Current therapeutic advances in NHL treatments have significantly improved patient survival rates and shifted care to long-term management. This study describes NHL-related factors (beyond the acute phase) associated with residual disability and restriction in participation, including functional outcomes, psychosocial sequelae and QoL. These findings suggest that following treatment, and despite good functional recovery and adjustment in the community, many participants report the presence of ongoing residual impairments and cognitive issues, which impact daily activity and participation. The potential effect of “response-shift” phenomena in this cohort needs further assessment, as participants may have adapted their internal standards, and values of their daily life and QoL in response to a changing health state. Factors such as older age, long time since NHL diagnosis, aggressive NHL type, and absence of inpatient rehabilitation prior to discharge are significantly associated with poorer current levels of functioning and psycho-social well-being. These findings have important implications for the treating clinicians, and highlight the need for a sustainable care model (that includes rehabilitation), and assessment of function and other survivorship outcomes in routine clinical practice, for service planning and delivery.

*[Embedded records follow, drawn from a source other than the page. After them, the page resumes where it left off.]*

Lemma prepare_core r ready r' : core_ok B r → is_terminal (run_state (r_row r)) = false →
  run_task_id (r_row r) = None → is_Some (run_due_at (r_row r)) →
  prepare policy w now to_rfc3339 r = Ok (ready, r') →
  core_ok B r' ∧ r_tasks r' = r_tasks r ∧ run_task_id (r_row r') = None ∧
  (ready = true → is_terminal (run_state (r_row r')) = false ∧
    (run_state (r_row r') = SCompensating ∨ run_compensation_target (r_row r') = None)).
Proof.
  intros Hok Hnt Htask Hdue. pose proof (core_live _ _ Hok Hnt) as Hl. unfold prepare.
  case_bool_decide as Hcan.
  { bind_ok as [s1 r1] Es. apply settle_core in Es as (Hok1 & Ht1 & Hk1 & _ & Hs1 & Hc1); [|done|by left].
    cbn [snd]. destruct Hc1 as [[Hc1 ->]|[Hc1 Hterm]]; rewrite Hc1; [|by intros [= <- <-]].
    intros E. apply compensation_ready_core in E as (? & Hk & Ht & Hst); [|done|by rewrite <- Hs1].
    rewrite Hk, Ht, Hst. split; [done|]. split; [done|]. split; [done|]. intros _. rewrite <- Hs1. auto. }
  pose proof (effective_control_recorded r Hcan) as Hec.
  case_bool_decide as Hpause.
  { intros [= <- <-]. split; [|done].
    apply (core_ok_ext B (on_row (λ q, set_row SPaused (run_control (r_row r)) None None q) r)); try done.
    apply park_core; [done..|]. congruence. }
  assert (run_control (r_row r) = NoControl) as Hnone by (destruct (run_control (r_row r)); congruence).
  assert (run_state (r_row r) ≠ SPaused) as Hnp by (intros E; by apply (co_paused _ _ Hok)).
  destruct (_ <=? _)%Z.
  { case_bool_decide.
    - bind_ok as [s1 r1] Ea. intros [= <- <-]. apply abandon_core in Ea as (Hok1 & Hk & _ & Hst); [|done].
      split; [done|]. split; [done|]. split; [|done]. apply (co_terminal _ _ Hok1). by rewrite Hst.
    - intros [= <- <-]. destruct (stalled_core r Hl) as (? & ? & ?). by split_and!. }
  case_bool_decide as Hcomp.
  { intros E. apply compensation_ready_core in E as (? & Hk & Ht & Hst); [|done..].
    rewrite Hk, Ht, Hst. by auto 10. }
  pose proof (no_rollback r Hok Hnt Hcomp Hnp) as Htg.
  bind_ok as [j progressed] Ej. apply resolve_ok with (B := B) in Ej as (Hj & _ & _); [|by apply live_journal_ok].
  destruct (_ && _ && _); intros [= <- <-].
  - destruct (suspend_core false _ (live_journal _ _ _ Hl Hj) Htg) as (? & ? & ? & ?). by auto.
  - split; [by apply on_journal_core|]. by auto.
Qed.

Lemma assign_ok lease r claim r' : core_ok B r → leases_ok r → run_task_id (r_row r) = None →
  is_terminal (run_state (r_row r)) = false →
  run_state (r_row r) = SCompensating ∨ run_compensation_target (r_row r) = None →
  assign policy w now lease r = Ok (claim, r') → run_ok B r'.
Proof.
  intros Hok Hle Htask Hnt Hst. unfold assign.
  destruct (negb (w_available w)); [intros [= <- <-]; by split|].
  destruct (_ || _); [intros [= <- <-]; by split|]. destruct (_ <=? _)%Z; [intros [= <- <-]; by split|].
  bind_ok as [] Ei. destruct (_ <? _)%Z; [done|]. bind_ok as expires Ee. case_bool_decide; [done|]. intros [= <- <-].
  pose proof (core_live _ _ Hok Hnt) as Hl. split.
  - set (state := if bool_decide _ then SCompensating else SRunning).
    apply (core_ok_ext B (on_row (λ q, set_row state (run_control (r_row r)) (Some (w_task_id w)) (Some expires) q) r));
      try done.
    subst state. case_bool_decide as Hc.
    + destruct (co_compensating _ _ Hok Hc) as [t Ht]. destruct (co_rollback _ _ Hok t Ht Hnt) as (_ & ? & ?).
      apply (rolling_core _ _ _ _ t); auto.
    + apply forward_core; [done| |by left]. by destruct Hst.
  - unfold leases_ok in *. rewrite Htask in Hle. cbn. eexists.
    rewrite List.filter_app, Hle. cbn. split; [done|]. done.
Qed.

Lemma filter_mark hit patch tasks : (∀ t, is_leased (patch t) = false) →
  List.filter is_leased (mark_tasks hit patch tasks) =
  List.filter (λ t, is_leased t && negb (hit t)) tasks.
Proof.
  intros Hs. unfold mark_tasks. induction tasks as [|t tasks IH]; [done|]. cbn. destruct (hit t).
  - rewrite Hs. by rewrite andb_false_r.
  - rewrite andb_true_r. by destruct (is_leased t); rewrite IH.
Qed.

Lemma filter_and {A} (p q : A → bool) l : List.filter (λ x, p x && q x) l = List.filter q (List.filter p l).
Proof. induction l as [|x l IH]; [done|]. cbn. destruct (p x); cbn; [|done]. by destruct (q x); rewrite IH. Qed.

(** The filter that finds the run's task finds the only leased one. *)
Lemma mark_one hit patch tasks : (∀ t, is_leased (patch t) = false) → length (List.filter hit tasks) = 1 →
  (∀ t, hit t = true → is_leased t = true) → length (List.filter is_leased tasks) ≤ 1 →
  List.filter is_leased (mark_tasks hit patch tasks) = [].
Proof.
  intros Hs Hone Hsub Hle. rewrite filter_mark, filter_and by done.
  assert (List.filter hit tasks = List.filter hit (List.filter is_leased tasks)) as Hh.
  { rewrite <- filter_and. apply List.filter_ext. intros t. destruct (hit t) eqn:E; [by rewrite Hsub|by rewrite andb_false_r]. }
  rewrite Hh in Hone. destruct (List.filter is_leased tasks) as [|t [|]]; cbn in *; [done| |lia].
  by destruct (hit t).
Qed.

Lemma leases_length r : leases_ok r → length (List.filter is_leased (r_tasks r)) ≤ 1.
Proof.
  unfold leases_ok. destruct (run_task_id (r_row r)); [intros (t & -> & _)|intros ->]; cbn; lia.
Qed.

Lemma reclaim_ok r r' : run_ok B r → is_terminal (run_state (r_row r)) = false →
  is_Some (run_due_at (r_row r)) → reclaim now r = Ok r' →
  run_ok B r' ∧ run_task_id (r_row r') = None ∧ run_state (r_row r') = run_state (r_row r) ∧
  run_due_at (r_row r') = run_due_at (r_row r) ∧ r_journal r' = r_journal r.
Proof.
  intros [Hok Hle] Hnt [d Hd]. unfold reclaim. destruct (run_task_id (r_row r)) as [task|] eqn:Et;
    [|intros [= <-]; split; [by split|done]].
  set (hit := λ t, bool_decide (tk_id t = task) && _ && _ && _ && _).
  destruct (Nat.eqb_spec (length (List.filter hit (r_tasks r))) 1) as [Hone|]; [|done].
  cbn [negb]. intros [= <-]. split; [split|done].
  - destruct Hok. split; cbn; auto; try (intros; congruence); by intros [].
  - unfold leases_ok. cbn. apply mark_one; [done|done| |by apply leases_length].
    intros t. subst hit. cbn. rewrite !andb_true_iff. unfold is_leased. by intros [[_ ?] _].
Qed.
(* ===== verification/TxFrames.v ===== *)
(** The savepoint frames of a database transaction and the change events each of them
    buffers ([zeroship-data-orm/src/transaction/reducer/frames.rs]), and the flat buffer
    with watermarks the transaction lane keeps beside them ([tx_lanes.rs]). A stack lists
    its innermost frame first. *)

From S2P Require Export RustStd.

(** * The frame stack *)

Inductive FrameStatus := FrameOpening | FrameOpen | FrameRolledBack.
#[global] Instance frame_status_eq_dec : EqDecision FrameStatus.
Proof. solve_decision. Defined.

(** A change event queued by a write. *)
Record Effect := mk_effect { ef_collection : bytes; ef_payload : bytes }.
#[global] Instance effect_eq_dec : EqDecision Effect.
Proof. solve_decision. Defined.

Record Frame := mk_frame {
  fr_id : Z;
  fr_savepoint : option bytes;
  fr_status : FrameStatus;
  fr_effects : list Effect
}.

Definition is_root (f : Frame) : bool := bool_decide (fr_savepoint f = None).

Inductive FrameError := SavepointNotCurrent | SavepointDepthExceeded | SavepointRootCannotClose | NoOpenFrame.
#[global] Instance frame_error_eq_dec : EqDecision FrameError.
Proof. solve_decision. Defined.

Inductive FrameClose := Released | RolledBackTo.
#[global] Instance frame_close_eq_dec : EqDecision FrameClose.
Proof. solve_decision. Defined.

Record FrameStack := mk_stack {
  fs_frames : list Frame;
  fs_next_sequence : Z;
  fs_minted_names : list bytes;
  fs_max_depth : Z
}.

Definition new_stack (max_depth : Z) : FrameStack := mk_stack [] 0 [] max_depth.
Definition with_frames (frames : list Frame) (s : FrameStack) : FrameStack :=
  mk_stack frames (fs_next_sequence s) (fs_minted_names s) (fs_max_depth s).

Definition top (s : FrameStack) : option Frame := hd_error (fs_frames s).
Definition contains (id : Z) (s : FrameStack) : bool := existsb (λ f, (fr_id f =? id)%Z) (fs_frames s).

Definition savepoint_name (id : Z) : bytes := lit "zs_sp_" ++ nat_to_string id.

(** The root, on a confirmed [BEGIN]. *)
Definition open_root (s : FrameStack) : Z * FrameStack :=
  let id := (fs_next_sequence s + 1)%Z in
  (id, mk_stack (mk_frame id None FrameOpen [] :: fs_frames s) id (fs_minted_names s) (fs_max_depth s)).

(** A child is pushed before its [SAVEPOINT] is sent. *)
Definition open_child (s : FrameStack) : result FrameError (Z * bytes * FrameStack) :=
  match fs_frames s with
  | [] => Err NoOpenFrame
  | f :: _ =>
      if negb (bool_decide (fr_status f = FrameOpen)) then Err SavepointNotCurrent
      else if (fs_max_depth s <? Z.of_nat (length (fs_frames s)))%Z then Err SavepointDepthExceeded
      else
        let id := (fs_next_sequence s + 1)%Z in
        let name := savepoint_name id in
        Ok (id, name, mk_stack (mk_frame id (Some name) FrameOpening [] :: fs_frames s) id
                        (bset_insert name (fs_minted_names s)) (fs_max_depth s))
  end.

Definition confirm_child_open (id : Z) (s : FrameStack) : result FrameError FrameStack :=
  match fs_frames s with
  | [] => Err NoOpenFrame
  | f :: rest =>
      if negb (fr_id f =? id)%Z then Err SavepointNotCurrent
      else Ok (with_frames (mk_frame (fr_id f) (fr_savepoint f) FrameOpen (fr_effects f) :: rest) s)
  end.

(** A child whose [SAVEPOINT] failed. *)
Definition abandon_opening_child (id : Z) (s : FrameStack) : result FrameError FrameStack :=
  match fs_frames s with
  | [] => Err NoOpenFrame
  | f :: rest =>
      if negb (fr_id f =? id)%Z || is_root f then Err SavepointNotCurrent
      else Ok (with_frames rest s)
  end.

(** [ROLLBACK TO] succeeded: the effects are gone and the frame waits for its [RELEASE]. *)
Definition mark_rolled_back (id : Z) (s : FrameStack) : result FrameError FrameStack :=
  match fs_frames s with
  | [] => Err NoOpenFrame
  | f :: rest =>
      if negb (fr_id f =? id)%Z then Err SavepointNotCurrent
      else if is_root f then Err SavepointRootCannotClose
      else Ok (with_frames (mk_frame (fr_id f) (fr_savepoint f) FrameRolledBack [] :: rest) s)
  end.

Definition queue_effect (effect : Effect) (s : FrameStack) : result FrameError FrameStack :=
  match fs_frames s with
  | [] => Err NoOpenFrame
  | f :: rest =>
      if negb (bool_decide (fr_status f = FrameOpen)) then Err SavepointNotCurrent
      else Ok (with_frames (mk_frame (fr_id f) (fr_savepoint f) (fr_status f) (fr_effects f ++ [effect])
                              :: rest) s)
  end.

(** Close the top frame. [None] is the panic of a child without a parent. *)
Definition close_top (id : Z) (close : FrameClose) (s : FrameStack) :
    option (result FrameError (Z * FrameStack)) :=
  match fs_frames s with
  | [] => Some (Err NoOpenFrame)
  | f :: rest =>
      if negb (fr_id f =? id)%Z then Some (Err SavepointNotCurrent)
      else if is_root f then Some (Err SavepointRootCannotClose)
      else
        match close with
        | Released =>
            match rest with
            | [] => None
            | p :: rest =>
                Some (Ok (fr_id f, with_frames (mk_frame (fr_id p) (fr_savepoint p) (fr_status p)
                                                  (fr_effects p ++ fr_effects f) :: rest) s))
            end
        | RolledBackTo => Some (Ok (fr_id f, with_frames rest s))
        end
  end.

(** Every retained effect, the outermost frame's first. *)
Definition retained_effects (s : FrameStack) : list Effect := concat (map fr_effects (rev (fs_frames s))).

Definition clear_frames (s : FrameStack) : FrameStack :=
  with_frames (map (λ f, mk_frame (fr_id f) (fr_savepoint f) (fr_status f) []) (fs_frames s)) s.
Definition take_effects_for_confirmed_commit (s : FrameStack) : list Effect * FrameStack :=
  (retained_effects s, clear_frames s).
Definition discard_all_effects (s : FrameStack) : FrameStack := clear_frames s.

(** * The lane's flat buffer

    One queue for the transaction, with the length it had when each open frame opened;
    the marks list the innermost first. *)

Record Emits := mk_emits { em_pending : list Effect; em_marks : list nat }.

Definition push_pending_emit (effect : Effect) (e : Emits) : Emits :=
  mk_emits (em_pending e ++ [effect]) (em_marks e).
Definition push_frame_emit_mark (e : Emits) : Emits :=
  mk_emits (em_pending e) (length (em_pending e) :: em_marks e).
Definition pop_frame_emit_mark (e : Emits) : Emits := mk_emits (em_pending e) (tail (em_marks e)).
Definition discard_frame_effects (e : Emits) : Emits :=
  match em_marks e with
  | [] => e
  | mark :: _ =>
      if mark <=? length (em_pending e) then mk_emits (take mark (em_pending e)) (em_marks e) else e
  end.
Definition publishes (o : TerminalOutcome) : bool := bool_decide (o = Committed).

Record EventAuthority := mk_authority { au_identity : AuthorityIdentity; au_domain : AuthorityDomain }.

Inductive BeginOutcome :=
  | Opened (generation : Z)
  | SetupFailed
  | BeginReResolve
  | BeginDenied (reason : DenyReason)
  | BeginOutcomeFailed.

Inductive TxEvent :=
  | AuthorityObserved (authority : EventAuthority) (observed : ObservedAuthority)
  | BeginCompleted (token : Z) (outcome : BeginOutcome)
  | OperationRequested
  | OperationCompleted (token : Z) (errored : bool)
  | OpenFrame
  | OpenFrameCompleted (token frame : Z) (ok : bool)
  | CloseFrame (frame : Z) (close : FrameClose)
  | CloseFrameCompleted (token frame : Z) (close : FrameClose) (ok : bool)
  | SettleRequested (intent : SettleIntent)
  | TerminalCompleted (token : Z) (result : TerminalResult)
  | Cancel (authority : EventAuthority)
  | DetachRequested (authority : EventAuthority)
  | DeadlineFired (kind : DeadlineKind) (generation : Z)
  | CancellationAcknowledged (token : Z) (ack : CleanupAck).

Inductive TxReply :=
  | Began
  | FrameOpened (frame : Z)
  | FrameClosed (frame : Z)
  | OperationAccepted
  | ReplySettled (outcome : TerminalOutcome).
#[global] Instance reply_eq_dec : EqDecision TxReply.
Proof. solve_decision. Defined.

Inductive TxProtocolError :=
  | AppIncarnationMismatch
  | StaleTransactionCompletion
  | StaleTransactionDeadline
  | StaleBackendGeneration
  | TransactionNotReady
  | TransactionConnectionBusy
  | TransactionAlreadySettled
  | SettleConflict
  | FrameRefused (error : FrameError)
  | ReplyEpochChanged
  | ReplyDenied (reason : DenyReason)
  | Cleanup (cause : CleanupCause).
#[global] Instance protocol_error_eq_dec : EqDecision TxProtocolError.
Proof. solve_decision. Defined.

Inductive Action :=
  | Schedule (timer : ScheduleTimer)
  | IssueBegin (token : Z)
  | IssueDataSql (token : Z)
  | IssueSavepoint (token : Z) (name : bytes)
  | IssueRollbackTo (token : Z) (name : bytes)
  | IssueRelease (token : Z) (name : bytes)
  | IssueTerminal (token : Z) (intent : SettleIntent)
  | IssueCancellation (token : Z) (goal : CleanupGoal)
  | WithdrawSession
  | ReleaseSession
  | ReleaseAdmission
  | PublishEffects (effects : list Effect)
  | DiscardEffects
  | Reply (reply : result TxProtocolError TxReply).

Definition is_creator_data_sql (a : Action) : bool :=
  match a with
  | IssueDataSql _ | IssueSavepoint _ _ | IssueRollbackTo _ _ | IssueRelease _ _ | IssueBegin _ => true
  | _ => false
  end.

Record TxBudgets := mk_budgets { bu_execution : Z; bu_cancellation_sql : Z; bu_terminal_sql : Z }.

(** * The reducer *)

Record TxReducer := mk_tx {
  tx_state : TxState;
  tx_expected : ExpectedAuthority;
  tx_budgets : TxBudgets;
  tx_begin_ceiling : option MaskCeiling;
  tx_effective_ceiling : option MaskCeiling;
  tx_session : SessionOwnership;
  tx_generation : option Z;
  tx_frames : FrameStack;
  tx_slot : DeadlineState;
  tx_generations : Z;
  tx_next_token : Z;
  tx_active : option Z;
  tx_cancellation_token : option Z;
  tx_cleanup : option LatchedCleanup;
  tx_settle_intent : option SettleIntent;
  tx_terminal_promised : bool;
  tx_outcome : option TerminalOutcome
}.
(* ===== verification/TxSavepoints.v ===== *)
(** The savepoints of a transaction: their names never repeat, whatever events arrive, and
    their nesting is bounded. *)

From S2P Require Export TxReducerFacts.

(** The frames without their events and statuses. *)
Definition shape (s : FrameStack) : list (Z * option bytes) := map (λ f, (fr_id f, fr_savepoint f)) (fs_frames s).

(** The frames opened by a savepoint. *)
Definition children (sh : list (Z * option bytes)) : list bytes := omap snd sh.

(** One frame operation, as it changes the shape. *)
Inductive shape_step (max : Z) : Z → list (Z * option bytes) → Z → list (Z * option bytes) → list bytes → Prop :=
  | sstep_same next sh : shape_step max next sh next sh []
  | sstep_pop next id name sh : shape_step max next ((id, Some name) :: sh) next sh []
  | sstep_root next sh : shape_step max next sh (next + 1) ((next + 1, None) :: sh)%Z []
  | sstep_child next sh : sh ≠ [] → (Z.of_nat (length sh) ≤ max)%Z →
      shape_step max next sh (next + 1) ((next + 1, Some (savepoint_name (next + 1))) :: sh)%Z
        [savepoint_name (next + 1)].

Lemma frame_step_shape s s' names : frame_step s s' names →
  fs_max_depth s' = fs_max_depth s ∧
  shape_step (fs_max_depth s) (fs_next_sequence s) (shape s) (fs_next_sequence s') (shape s') names.
Proof.
  destruct s as [frames next minted max].
  intros [| |id name s1 E|id s1 E|id s1 E|id s1 E|id close x s1 E|effect s1 E|]; [split; [done|constructor]..| | | | | | |];
    try (unfold open_child, confirm_child_open, abandon_opening_child, mark_rolled_back, close_top, queue_effect in E;
      cbn in E; destruct frames as [|f rest]; [done|]).
  - destruct (negb _); [done|]. destruct (_ <? _)%Z eqn:El; [done|]. injection E as <- <- <-.
    split; [done|]. apply Z.ltb_ge in El. apply sstep_child; [done|]. unfold shape. by rewrite length_map.
  - destruct (negb _); [done|]. injection E as <-. split; [done|constructor].
  - unfold is_root in E. destruct (_ || _) eqn:Er; [done|]. injection E as <-. split; [done|].
    apply orb_false_iff in Er as [_ Er%bool_decide_eq_false]. unfold shape. cbn.
    destruct (fr_savepoint f); [constructor|done].
  - destruct (negb _); [done|]. destruct (is_root f); [done|]. injection E as <-. split; [done|constructor].
  - unfold is_root in E. destruct (negb _); [done|]. case_bool_decide as Er; [done|].
    unfold shape. cbn. destruct (fr_savepoint f) eqn:En; [|done]. destruct close.
    + destruct rest as [|p rest]; [done|]. injection E as <- <-. split; [done|constructor].
    + injection E as <- <-. split; [done|constructor].
  - destruct (negb _); [done|]. injection E as <-. split; [done|constructor].
  - split; [done|]. unfold shape, clear_frames. cbn. rewrite map_map. cbn. constructor.
Qed.

(** What holds of the shape and of the savepoints asked for so far. *)
Record fresh (max next : Z) (sh : list (Z * option bytes)) (issued : list bytes) : Prop := {
  fh_ids : ∃ ids, issued = map savepoint_name ids ∧ NoDup ids ∧ Forall (λ id, 0 < id ≤ next)%Z ids ∧
    NoDup (map fst sh) ∧ Forall (λ f, 0 < f.1 ≤ next)%Z sh ∧
    Forall (λ f, ∀ name, f.2 = Some name → name = savepoint_name f.1 ∧ f.1 ∈ ids) sh;
  fh_next : (0 ≤ next)%Z;
  fh_rooted : sh = [] ∨ length (children sh) < length sh;
  fh_depth : (Z.of_nat (length (children sh)) ≤ Z.max 0 max)%Z
}.

Lemma fresh_id next (sh : list (Z * option bytes)) : Forall (λ f, 0 < f.1 ≤ next)%Z sh → (next + 1)%Z ∉ map fst sh.
Proof.
  intros Hf (f & E & Hin)%list_elem_of_fmap. rewrite Forall_forall in Hf. apply Hf in Hin. lia.
Qed.

Lemma fresh_step max next sh next' sh' names issued : shape_step max next sh next' sh' names →
  fresh max next sh issued → fresh max next' sh' (issued ++ names).
Proof.
  intros [| n id name s|n s|n s Hne Hlen] [(ids & -> & Hnd & Hr & Hs & Hf & Hn) Hnx Hroot Hd];
    rewrite ?app_nil_r.
  - split; [|done..]. exists ids. by split_and!.
  - unfold children in *. cbn in *. apply NoDup_cons in Hs as [_ Hs]. inversion Hf. inversion Hn. subst.
    split; unfold children; [exists ids; by split_and!|done|destruct Hroot; [done|right; lia]|lia].
  - assert (Forall (λ f, 0 < f.1 ≤ n + 1)%Z s) as Hf' by (eapply Forall_impl; [exact Hf|cbn; lia]).
    unfold children in *. cbn in *. split; unfold children; cbn; [|lia| |lia].
    + exists ids. split; [done|]. split; [done|]. split; [eapply Forall_impl; [exact Hr|cbn; lia]|].
      split; [constructor; [by apply fresh_id|done]|]. split; [constructor; [cbn; lia|done]|]. by constructor.
    + right. destruct Hroot as [->|]; cbn; lia.
  - assert (Forall (λ f, 0 < f.1 ≤ n + 1)%Z s) as Hf' by (eapply Forall_impl; [exact Hf|cbn; lia]).
    unfold children in *. cbn in *. destruct Hroot as [|Hroot]; [done|]. split; unfold children; cbn; [|lia|right; lia|lia].
    exists (ids ++ [n + 1]%Z). split; [by rewrite map_app|].
    split. { apply NoDup_app. split; [done|]. split; [|apply NoDup_singleton].
      intros x Hx ->%list_elem_of_singleton. rewrite Forall_forall in Hr. apply Hr in Hx. lia. }
    split; [apply Forall_app; split; [eapply Forall_impl; [exact Hr|cbn; lia]|constructor; [lia|done]]|].
    split; [constructor; [by apply fresh_id|done]|]. split; [constructor; [cbn; lia|done]|].
    constructor; [intros name [= <-]; split; [done|]; apply elem_of_app; right; by left|].
    eapply Forall_impl; [exact Hn|]. intros f Hname name En. destruct (Hname name En).
    split; [done|]. apply elem_of_app. by left.
Qed.

Lemma apply_frames event now r r' acts : tx_apply event now r = Some (r', acts) →
  frame_step (tx_frames r) (tx_frames r') (savepoints acts).
Proof.
  intros [(-> & _ & ->)|[[_ []]|(_ & o & w & r0 & He & E & Hf & _)]]%apply_spec; [constructor|done|].
  pose proof E as (_ & _ & _ & (_ & _ & ->) & ->)%settle_now_spec. rewrite Hf.
  replace (savepoints _) with (@nil bytes) by (by destruct (publishes o), w). constructor.
Qed.

Lemma steps_fresh expected budgets now max_depth r acts0 events acts r' :
  admit_tx expected budgets now max_depth = Some (r, acts0) → tx_steps r events acts r' →
  fs_max_depth (tx_frames r') = max_depth ∧
  fresh max_depth (fs_next_sequence (tx_frames r')) (shape (tx_frames r')) (savepoints acts).
Proof.
  intros Ha Hst.
  induction Hst as [|events acts r1 event n r2 acts2 _ [Hm IH] Es|events acts r1 effect frames _ [Hm IH] Eq].
  - injection Ha as <- <-. split; [done|]. split; [|done|by left|cbn; lia].
    exists []. by split_and!; try constructor.
  - apply apply_frames, frame_step_shape in Es as [Hm' Hsh]. rewrite Hm in Hsh. split; [congruence|].
    unfold savepoints. rewrite omap_app. by eapply fresh_step.
  - apply fstep_queue, frame_step_shape in Eq as [Hm' Hsh]. rewrite Hm in Hsh. split; [cbn; congruence|].
    rewrite <- (app_nil_r (savepoints acts)). by eapply fresh_step.
Qed.

Lemma savepoint_name_inj a b : (0 ≤ a < 10 ^ 20)%Z → (0 ≤ b < 10 ^ 20)%Z → savepoint_name a = savepoint_name b → a = b.
Proof.
  unfold savepoint_name. intros Ha Hb E%app_inv_head.
  pose proof (nat_to_string_parse a Ha) as Pa. rewrite E, nat_to_string_parse in Pa by done. congruence.
Qed.

Lemma children_shape s : children (shape s) = omap fr_savepoint (fs_frames s).
Proof.
  unfold children, shape. induction (fs_frames s) as [|f frames IH]; [done|]. cbn. rewrite IH. by destruct (fr_savepoint f).
Qed.

Lemma children_elem name sh : name ∈ children sh ↔ ∃ f, f ∈ sh ∧ f.2 = Some name.
Proof. apply list_elem_of_omap. Qed.

Lemma children_nodup (ids : list Z) next sh : (next < 2 ^ 64)%Z → NoDup (map fst sh) → Forall (λ f, 0 < f.1 ≤ next)%Z sh →
  Forall (λ f, ∀ name, f.2 = Some name → name = savepoint_name f.1 ∧ f.1 ∈ ids) sh → NoDup (children sh).
Proof.
  intros Hb. unfold children. induction sh as [|[id [name|]] sh IH]; cbn; [by constructor|..];
    intros [Hni Hnd]%NoDup_cons [Hid Hf]%Forall_cons [Hname Hn]%Forall_cons; [|by apply IH].
  constructor; [|by apply IH]. intros (f & Hin & Ef)%children_elem. apply Hni.
  rewrite Forall_forall in Hf, Hn. destruct (Hn f Hin name Ef) as [-> _]. destruct (Hname _ eq_refl) as [E _].
  apply savepoint_name_inj in E; [|specialize (Hf f Hin); cbn in *; lia..].
  cbn in E. rewrite <- E. by apply list_elem_of_fmap_2.
Qed.

(** C35: Whatever events arrive after admission, no two savepoints of a transaction are given
    the same name, as long as the counter of frames fits its 64 bits; the savepoints of
    the open frames are among those, all different; and never more of them are nested than
    the depth allowed. *)
Theorem savepoint_names_never_repeat expected budgets now max_depth r acts0 events acts r' :
  admit_tx expected budgets now max_depth = Some (r, acts0) → tx_steps r events acts r' →
  (fs_next_sequence (tx_frames r') < 2 ^ 64)%Z →
  NoDup (savepoints acts) ∧ NoDup (omap fr_savepoint (fs_frames (tx_frames r'))) ∧
  (∀ name, name ∈ omap fr_savepoint (fs_frames (tx_frames r')) → name ∈ savepoints acts) ∧
  (Z.of_nat (length (omap fr_savepoint (fs_frames (tx_frames r')))) ≤ Z.max 0 max_depth)%Z.
Proof.
  intros Ha Hst Hb. rewrite <- children_shape.
  destruct (steps_fresh _ _ _ _ _ _ _ _ _ Ha Hst) as [_ [(ids & -> & Hnd & Hr & Hs & Hf & Hn) _ _ Hd]].
  split_and!; [| | |done].
  - apply NoDup_fmap_2_strong; [|done]. rewrite Forall_forall in Hr.
    intros x y Hx%Hr Hy%Hr. apply savepoint_name_inj; lia.
  - by eapply children_nodup.
  - intros name (f & Hin & Ef)%children_elem. rewrite Forall_forall in Hn.
    destruct (Hn f Hin name Ef) as [-> Hid]. by apply list_elem_of_fmap_2.
Qed.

The authors thank all the participants in this study. The authors also thank Ms Loren Oscari for project management and data entry and Ms Danielle Ignacio Croning for helping with participant lists.
Disclosure. This study was supported by internal resources of the Rehabilitation Department, Royal Melbourne Hospital and Peter MacCallum Cancer Centre, Australia. No commercial party had a direct financial interest in the results of the research or will confer a benefit upon the authors or upon any organization with which the authors are associated.